Let it go

"Getting rid of some albatrosses in the current government would give the people some hope."


That report of the biggest contraction of the economy, by 16.5 percent in the second quarter when we were on varying degrees of lockdowns, came as a jolt from out of the long dark night of this pandemic.

Everyone expected figures lower than the first quarter, but 16.5 percent was way too low.  And even the most optimistic can no longer accept assurances from our economic managers that the worst is over and there would be a bounce upward by this third quarter.  Truth is, these are also the “lean months” when agricultural production is down, and food prices are up due to logistical problems brought about by heavy rains, floods and typhoons.

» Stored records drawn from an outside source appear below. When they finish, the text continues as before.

(** C4. The posters object has exactly the six keys en, hi, ta, te, ja, ko,
    present from the start in this order; the bucket of each key holds, in
    upstream order, the prefixed paths of exactly the posters whose language
    code is that key; every other poster is dropped.  The posters object of
    a success body has these six keys. *)
Theorem posters_grouped_by_code :
  (forall images : Images,
   exists gp,
    groupedPosters images = Js.Ok gp
    /\ Js.keys gp = ["en"; "hi"; "ta"; "te"; "ja"; "ko"]
    /\ (forall k, In k ["en"; "hi"; "ta"; "te"; "ja"; "ko"] ->
          Js.own gp k =
          Some (map (fun p => (IMG_URL ++ file_path p)%string)
                  (filter (fun p =>
                             match iso_639_1 p with
                             | Some code => (code =? k)%string
                             | None => false
                             end)
                     (or_empty (Tmdb.posters images)))))
    /\ (forall k, ~ In k ["en"; "hi"; "ta"; "te"; "ja"; "ko"] ->
          Js.own gp k = None))
  /\ (forall env up req p,
        body (fst (handle_images env up req)) = Success p ->
        Js.keys (posters p) = ["en"; "hi"; "ta"; "te"; "ja"; "ko"]).
Proof.
  split.
  2:{ intros env up req p H.
      destruct (success_payload _ _ _ _ H) as (imgs & _ & Hp & _).
      rewrite groupedPosters_buckets in Hp.
      assert (E : posters p =
                  buckets posterLangs has_code
                    (or_empty (Tmdb.posters imgs))) by congruence.
      rewrite E. apply keys_buckets. }
  intro images.
  exists (buckets posterLangs has_code (or_empty (Tmdb.posters images))).
  split; [|split; [|split]].
  - apply groupedPosters_buckets.
  - apply keys_buckets.
  - intros k Hk. rewrite own_buckets.
    apply (includes_In posterLangs) in Hk. now rewrite Hk.
  - intros k Hk. rewrite own_buckets.
    apply (includes_not_In posterLangs) in Hk. now rewrite Hk.
Qed.

Lemma posters_grouped_by_code_witness :
  Js.keys (posters Sample.payload) = ["en"; "hi"; "ta"; "te"; "ja"; "ko"].
Proof.
  refine (proj2 posters_grouped_by_code Sample.env
            (Sample.upstream Sample.mixed_hits Sample.catalog) Sample.req
            Sample.payload _).
  reflexivity.
Defined.

(** ** Handler theorems *)

(** C1. When the search answers with a sequence that holds a movie or tv
    element, the handler selects the first such element in upstream order,
    whatever stands before it: the image request is made for its type and
    id, and a success body reports it as detected. *)
Theorem first_movie_or_tv_is_selected (env : Env) (up : Upstream)
  (req : Request) (data : option MultiData) :
  Js.truthy (credential env) = true ->
  Js.truthy (trimmed_query req) = true ->
  search_multi up (credential env) (trimmed_query req) = Js.Ok data ->
  existsb is_movie_or_tv (results_of data) = true ->
  exists pre r post,
    results_of data = pre ++ r :: post
    /\ (forall x, In x pre -> is_movie_or_tv x = false)
    /\ is_movie_or_tv r = true
    /\ first (results_of data) = Some r
    /\ snd (handle_images env up req) =
       [SearchMulti (credential env) (trimmed_query req);
        GetImages (media_type r) (id r) (credential env) language_filter]
    /\ (forall p, body (fst (handle_images env up req)) = Success p ->
          detected p =
          {| detected_media_type := media_type r;
             detected_id := id r;
             detected_title := title_of r |}).
Proof.
  intros Hk Hq Hs Hex.
  destruct (find_first_split _ _ Hex) as (pre & r & post & Hsplit & Hpre & Hr & Hfind).
  assert (Hf : first (results_of data) = Some r).
  { unfold first. now rewrite Hfind. }
  exists pre, r, post. repeat (split; [assumption|]).
  rewrite (handle_images_proceeds _ _ _ Hk Hq). unfold try_catch.
  destruct (resolve_selected _ _ _ _ _ Hs Hf Hr) as (out & -> & Hout).
  destruct out as [resp|resp|e]; cbn [fst snd]; (split; [reflexivity|]).
  - destruct (Hout resp (or_introl eq_refl)) as (? & ? & ? & ? & _ & _ & _ & ->).
    cbn. intros p H. now injection H as <-.
  - destruct (Hout resp (or_intror eq_refl)) as (? & ? & ? & ? & _ & _ & _ & ->).
    cbn. intros p H. now injection H as <-.
  - intros p H. discriminate.
Qed.

Lemma first_movie_or_tv_is_selected_witness :
  exists pre r post,
    Sample.mixed_hits = pre ++ r :: post
    /\ (forall x, In x pre -> is_movie_or_tv x = false)
    /\ is_movie_or_tv r = true
    /\ first Sample.mixed_hits = Some r
    /\ snd (handle_images Sample.env (Sample.upstream Sample.mixed_hits Sample.catalog)
              Sample.req) =
       [SearchMulti "k3y" "Marry My Husband";
        GetImages (media_type r) (id r) "k3y" language_filter]
    /\ (forall p,
          body (fst (handle_images Sample.env
                       (Sample.upstream Sample.mixed_hits Sample.catalog)
                       Sample.req)) = Success p ->
          detected p =
          {| detected_media_type := media_type r;
             detected_id := id r;
             detected_title := title_of r |}).
Proof.
  apply (first_movie_or_tv_is_selected Sample.env
           (Sample.upstream Sample.mixed_hits Sample.catalog) Sample.req
           (Some {| results := Some Sample.mixed_hits |}));
    reflexivity.
Defined.

(** C2. When the search answers with a non-empty sequence that holds no
    movie or tv element, the handler answers with the wrong-type rejection,
    which is not the not-found answer, and has called the search only: no
    image request is made. *)
Theorem other_types_only_is_ambiguous (env : Env) (up : Upstream)
  (req : Request) (data : option MultiData) :
  Js.truthy (credential env) = true ->
  Js.truthy (trimmed_query req) = true ->
  search_multi up (credential env) (trimmed_query req) = Js.Ok data ->
  results_of data <> [] ->
  existsb is_movie_or_tv (results_of data) = false ->
  handle_images env up req =
  (ambiguous_response,
   [SearchMulti (credential env) (trimmed_query req)])
  /\ ambiguous_response <> not_found_response
  /\ (forall kind i key langs,
        ~ In (GetImages kind i key langs) (snd (handle_images env up req))).
Proof.
  intros Hk Hq Hs Hne Hnone.
  destruct (results_of data) as [|r rest] eqn:Hres; [contradiction|].
  assert (Hf : first (results_of data) = Some r).
  { unfold first. rewrite Hres, (find_none_all _ _ Hnone). reflexivity. }
  assert (Hr : is_movie_or_tv r = false).
  { cbn in Hnone. now apply orb_false_elim in Hnone. }
  assert (Hrun : handle_images env up req =
                 (ambiguous_response,
                  [SearchMulti (credential env) (trimmed_query req)])).
  { rewrite (handle_images_proceeds _ _ _ Hk Hq). unfold try_catch.
    now rewrite (resolve_ambiguous _ _ _ _ _ Hs Hf Hr). }
  split; [exact Hrun|]. split; [discriminate|].
  intros kind i key langs. rewrite Hrun. cbn. intros [H|[]]. discriminate.
Qed.

Lemma other_types_only_is_ambiguous_witness :
  handle_images Sample.env (Sample.upstream Sample.people Sample.catalog) Sample.req =
  (ambiguous_response, [SearchMulti "k3y" "Marry My Husband"]).
Proof.
  apply (other_types_only_is_ambiguous Sample.env
           (Sample.upstream Sample.people Sample.catalog) Sample.req
           (Some {| results := Some Sample.people |}));
    try reflexivity.
  discriminate.
Defined.
(** * hlsclient: the playlist worker ([hlsclient/workers/playlist.py])

    A shallow embedding of [PlaylistWorker]: the polling loop of
    [run_forever], the lock protocol of [can_run] / [other_is_running],
    the shutdown routine [stop] and the selection of streams in
    [filter_playlists_for_worker].

    The worker is a sequential Python program that talks to collaborators
    which are not part of the module: the lock object
    ([ExpiringLinkLockFile]), the discovery / balancer / consumer functions,
    the clock, the random generator and the operating system (SIGTERM).
    They are gathered in one interface, [Environment]; the worker is written
    once over that interface, in a monad that threads the state of the
    environment, propagates Python exceptions and records every interaction
    in a trace. Exceptions and signals reach the worker at its calls of the
    collaborators: any of them may return, raise, or be hit by SIGTERM. *)

From stdpp Require Import base option list gmap strings.
From Stdlib Require Import ZArith Lia.

Local Open Scope string_scope.
Local Open Scope list_scope.
Local Open Scope Z_scope.

(** ** Exceptions, results and events *)

(** The exception classes the module distinguishes. [LockTimeout],
    [KeyError] and [OtherError] (any other subclass of [Exception]) are
    caught by [except Exception]; [KeyboardInterrupt] is not. [SystemExit]
    is raised by [sys.exit] only, and is the [Exit] result below. *)
Inductive exn : Type :=
  | LockTimeout
  | KeyError
  | OtherError
  | KeyboardInterrupt.

Definition is_Exception (x : exn) : bool :=
  match x with
  | LockTimeout | KeyError | OtherError => true
  | KeyboardInterrupt => false
  end.

(** How a piece of worker code ends: it returns a value, it raises an
    exception, [sys.exit(status)] was called and [SystemExit] is travelling
    up the stack, or the process was killed by a signal whose default
    action was in force (no Python code runs after that, no [finally]
    clause either). *)
Inductive result (A : Type) : Type :=
  | Ret (a : A)
  | Raise (x : exn)
  | Exit (status : Z)
  | Killed (signal : Z).
Arguments Ret {A} a.
Arguments Raise {A} x.
Arguments Exit {A} status.
Arguments Killed {A} signal.

(** [signal.SIGTERM] *)
Definition SIGTERM : Z := 15.

(** How a collaborator answers a call: it returns, it raises (Ctrl-C
    during the call is the answer [Throw KeyboardInterrupt]), or SIGTERM is
    delivered while the call is in progress; what happens then depends on
    whether [run_forever] has installed its handler yet. *)
Inductive answer (A : Type) : Type :=
  | Ans (a : A)
  | Throw (x : exn)
  | Sigterm.
Arguments Ans {A} a.
Arguments Throw {A} x.
Arguments Sigterm {A}.

Inductive call : Type :=
  | IsLocked
  | IAmLocking
  | Expired (tolerance : Z)
  | BreakLock
  | Acquire (timeout : Z)
  | UpdateLock
  | ReleaseIfLocking
  | DiscoverPlaylists
  | GetServers
  | BalancerUpdate
  | ConsumeFromBalancer
  | Sleep
  | DatetimeNow
  | SetupLogging
  | NewBalancer
  | RandomRandint (a b : Z).

Inductive outcome : Type :=
  | Returned
  | ReturnedBool (b : bool)
  | ReturnedZ (z : Z)
  | Raised (x : exn)
  | Interrupted.

Inductive level : Type := DEBUG | INFO | WARNING | ERROR.

Inductive event : Type :=
  | Call (c : call) (o : outcome)
  | Log (l : level) (msg : string).

Definition trace : Type := list event.

(** ** Data *)

(** A combine action: [action['output']] and [action['input']]. *)
Record Action : Type := { output : string; input : list string }.

(** The [config] object, restricted to the options the worker reads. *)
Record Config : Type := {
  cfg_destination : string;
  cfg_encrypt : bool;
  cfg_not_modified_tolerance : Z;
  cfg_lock_path : string;
  cfg_lock_timeout : Z;
  cfg_lock_expiration : Z
}.

(** The attributes assigned by [__init__] and [setup_lock]. *)
Record WorkerInit : Type := {
  playlist : string;
  is_variant : bool;
  config : Config;
  lock_timeout : Z;
  lock_expiration : Z
}.

(** The worker once [setup] has run: [destination], [encrypt] and
    [death_time] exist from then on. Times are microseconds. *)
Record PlaylistWorker : Type := {
  init : WorkerInit;
  destination : string;
  encrypt : bool;
  death_time : Z
}.

Definition MAX_TTL_IN_SECONDS : Z := 600.

(** [datetime.timedelta(seconds=n)] *)
Definition timedelta_seconds (n : Z) : Z := n * 1000000.

(** ** The collaborators *)

(** [E] is the state of everything outside the worker (lock file, other
    processes, clock, network); [PL] is what [discover_playlists] returns,
    [V] the description of one stream and [P] what [get_servers] returns.
    Every operation may change [E], so the activity of other processes
    between two calls is part of the interface.

    Signal handlers run on the stack of the code they interrupt:
    [recursion_room e] is how many nested runs of the handler still fit
    under the interpreter's recursion limit. [entropy] is the next draw of
    the random generator. *)
Class Environment (E PL V P : Type) : Type := {
  (* hlsclient.lock.ExpiringLinkLockFile *)
  is_locked : E → answer bool * E;
  i_am_locking : E → answer bool * E;
  expired : Z → E → answer bool * E;
  break_lock : E → answer () * E;
  acquire : Z → E → answer () * E;
  update_lock : E → answer () * E;
  release_if_locking : E → answer () * E;
  (* hlsclient.discover, hlsclient.combine, hlsclient.balancer,
     hlsclient.consumer *)
  discover_playlists : Config → E → answer PL * E;
  streams_of : PL → gmap string V;
  get_actions : PL → string → list Action;
  get_servers : gmap string (gmap string V) → E → answer P * E;
  balancer_new : Z → E → answer () * E;
  balancer_update : P → E → answer () * E;
  consume_from_balancer :
    gmap string (gmap string V) → string → bool → E → answer () * E;
  (* helpers.setup_logging, datetime.now, time.sleep, random, md5 *)
  setup_logging : Config → string → E → answer () * E;
  now : E → answer Z * E;
  sleep : Z → E → answer () * E;
  entropy : E → answer Z * E;
  md5_hexdigest : string → string;
  (* the interpreter *)
  recursion_room : E → nat
}.

(** What one pass through the body of the [while] loop asks for. *)
Inductive flow : Type := Continue | Break.

(** ** The worker *)

Definition result_of {A S : Type} (x : result A * S * trace) : result A := x.1.1.
Definition trace_of {A S : Type} (x : result A * S * trace) : trace := x.2.

(** What was recorded so far, put in front of the rest of a run. *)
Definition prepend {A S : Type} (t : trace) (o : option (result A * S * trace))
  : option (result A * S * trace) :=
  match o with
  | Some (r, e, t') => Some (r, e, t ++ t')
  | None => None
  end.


Section Worker.
Context {E PL V P : Type} `{!Environment E PL V P}.

(** A computation of the worker: from the state of the environment to a
    result, the new state and the interactions it made, oldest first. *)
Definition M (A : Type) : Type := E → result A * E * trace.

Definition ret {A} (a : A) : M A := λ e, (Ret a, e, []).

Definition bind {A B} (m : M A) (f : A → M B) : M B := λ e,
  match m e with
  | (Ret a, e1, t1) => let '(r, e2, t2) := f a e1 in (r, e2, t1 ++ t2)
  | (Raise x, e1, t1) => (Raise x, e1, t1)
  | (Exit s, e1, t1) => (Exit s, e1, t1)
  | (Killed s, e1, t1) => (Killed s, e1, t1)
  end.

#[global] Instance M_ret : MRet M := @ret.
#[global] Instance M_bind : MBind M := λ A B f m, bind m f.

(** [raise x] *)
Definition raise {A} (x : exn) : M A := λ e, (Raise x, e, []).

(** [sys.exit(status)] *)
Definition sys_exit {A} (status : Z) : M A := λ e, (Exit status, e, []).

(** [try: body finally: fin]. The [finally] suite runs however [body]
    ends, unless the process was killed; when it raises or exits, that
    replaces whatever [body] did. *)
Definition try_finally {A} (body : M A) (fin : M ()) : M A := λ e,
  match body e with
  | (Killed s, e1, t1) => (Killed s, e1, t1)
  | (r, e1, t1) =>
      let '(rf, e2, t2) := fin e1 in
      (match rf with
       | Ret _ => r
       | Raise x => Raise x
       | Exit s => Exit s
       | Killed s => Killed s
       end, e2, t1 ++ t2)
  end.

(** A call of [logging]: the record goes to the trace. *)
Definition logging (l : level) (msg : string) : M () := λ e,
  (Ret (), e, [Log l msg]).

(** A call to a collaborator while [handler] is what SIGTERM triggers.
    When the signal arrives during the call the handler runs in the
    caller's frame; were it to return, the interrupted call fails as
    Python 2 does on EINTR. *)
Definition invoke_with {A} (handler : M ()) (c : call) (show : A → outcome)
    (op : E → answer A * E) : M A := λ e,
  match op e with
  | (Ans a, e1) => (Ret a, e1, [Call c (show a)])
  | (Throw x, e1) => (Raise x, e1, [Call c (Raised x)])
  | (Sigterm, e1) =>
      let '(r, e2, t) := (handler ;; raise OtherError) e1 in
      (r, e2, Call c Interrupted :: t)
  end.

(** The default action of SIGTERM, in force until [run_forever] has called
    [signal.signal]: the process is killed. *)
Definition default_action : M () := λ e, (Killed SIGTERM, e, []).

(** [datetime.datetime.now()] *)
Definition datetime_now (handler : M ()) : M Z :=
  invoke_with handler DatetimeNow ReturnedZ now.

(** Modelled from the spec: [random.randint(a, b)], the spec's
    [uniform_random(1, MAX_TTL)], is a function of the standard library.
    From the draw [x] of the generator it gives [a + x mod (b - a + 1)]:
    an integer [N] with [a <= N <= b], each value of which has one draw in
    every [b - a + 1] consecutive ones. *)
Definition randint (a b x : Z) : Z := a + x `mod` (b - a + 1).

Definition random_randint (handler : M ()) (a b : Z) : M Z :=
  x ← invoke_with handler (RandomRandint a b)
         (λ x, ReturnedZ (randint a b x)) entropy;
  mret (randint a b x).

Definition worker_id (w : WorkerInit) : string := md5_hexdigest (playlist w).

Definition lock_path (w : WorkerInit) : string :=
  cfg_lock_path (config w) +:+ "." +:+ worker_id w.

(** [__init__] with [setup_lock] *)
Definition new_worker (pl : string) (variant : bool) (cfg : Config)
  : WorkerInit :=
  {| playlist := pl; is_variant := variant; config := cfg;
     lock_timeout := cfg_lock_timeout cfg;
     lock_expiration := cfg_lock_expiration cfg |}.

(** [stop], with room for [room] nested runs of the SIGTERM handler. The
    handler stays installed while [stop] runs: a signal that arrives during
    [release_if_locking] runs [interrupted], which logs and calls [stop]
    again, one frame deeper. With no room left the handler is not entered:
    the interpreter raises [RuntimeError] (maximum recursion depth
    exceeded) in the interrupted call, and the [finally] clause exits. *)
Fixpoint stop_at (room : nat) : M () :=
  let handler :=
    match room with
    | S n => logging INFO "Interrupted. Releasing lock." ;; stop_at n
    | O => raise OtherError
    end in
  try_finally
    (invoke_with handler ReleaseIfLocking (λ _, Returned) release_if_locking)
    (sys_exit 0).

It is good that agriculture rose by 1.6 perent in the second quarter, which should be a good sign after a long drought in agricultural performance, mostly man-made, as in caused not just by El Nino or other climate disturbances, but by official indifference, neglect and incoherent policies. Mercifully, the President had put a new man to the task, and over the last year which was his first, policies and programs have become sensible. We can only pray that these are sustained over the long haul, especially in these difficult times.

Everything else went southwards, with manufacturing down by negative 23 percent and services by negative 16 percent.  This is directly traceable to the lockdowns in the most productive regions of the country, particularly NCR and Regions 3 and 4.  Now with the pandemic getting worse by the day, relief is not around the corner.  Not this year anyway, and not until a vaccine is produced and available.  Neither does a strong peso bring any satisfaction to people whose remittances from family working abroad have been shaved off two or three pesos to the dollar, nor would such exchange rate have much impact on inflation.

Certainly, not until the vaccine comes around would people come out and celebrate. 

Until then, recession will continue to depression.

* * *

It must be so depressing even to the people in the palace, especially to the President who bears the brunt of wondering how in God’s name we can give relief to a suffering people driven to hunger and despair about their immediate future.

With an economy among the most robust in Asia, a turn-around in the internecine strife in Mindanao, a military in high spirits, and the highest approval rating for all presidents since surveys became quarterly public, President Rodrigo Roa Duterte never expected this calamity to hit his government in the last two years of his administration.

Nightly, or rather daily, he must be in solitary communion with the Maker, beseeching for answers as he leads the nation in a crisis like no other in all of 75 years.  Like 90 percent or more of the population who have not been through the less than four-year ordeal of the Pacific War, the dispiritedness was never like this.  Even when our economic bubble and our debt payment problems overwhelmed Marcos at the same time Ninoy Aquino was assassinated, and the economy contracted by more than 10 percent, the national spirit was never this bad.

And pinning our hopes purely on the discovery and availability of a vaccine is not helping people who must suffer through the daily grind of hardships inflicted by the pandemic.  Neither do they see the prospects of early relief, with small- and medium-scale businesses, the biggest collective employers, closing down one after the other, unable to withstand the severity of economic lockdowns.

* * *

This isn’t unsolicited advice to the leadership, and it came to me last Saturday night when I was listening to the Spotify collection in my playlist where I lump music from Hollywood movies  and the musicals of Broadway and West End.

Maybe it would add to some measure of hope if he let go of some albatrosses in the current government. “Let it go, let it go. Can’t hold it back anymore,” says the hit song from Walt Disney’s Frozen.

If the pandemic will not yet go soon enough, it would give the public some measure of relief, or hope that things would be better managed, if the President let go of some health officials.

In truth, even these health managers may be feeling the pressure of public disapproval, and the onus of being unable to correct earlier mistakes.

Such an act of letting go will not necessarily make the pandemic go; the pestilence still lingers, and grows world-wide. Still, the feeling that “change is coming” would at least assuage public trepidation and fears, and as is the wont of the human spirit, “hope springs eternal” may yet come to the national psyche.

Make “Let it go” freeze away the rumblings of “Do you hear the  people sing?” from the pathos of Les Miserables.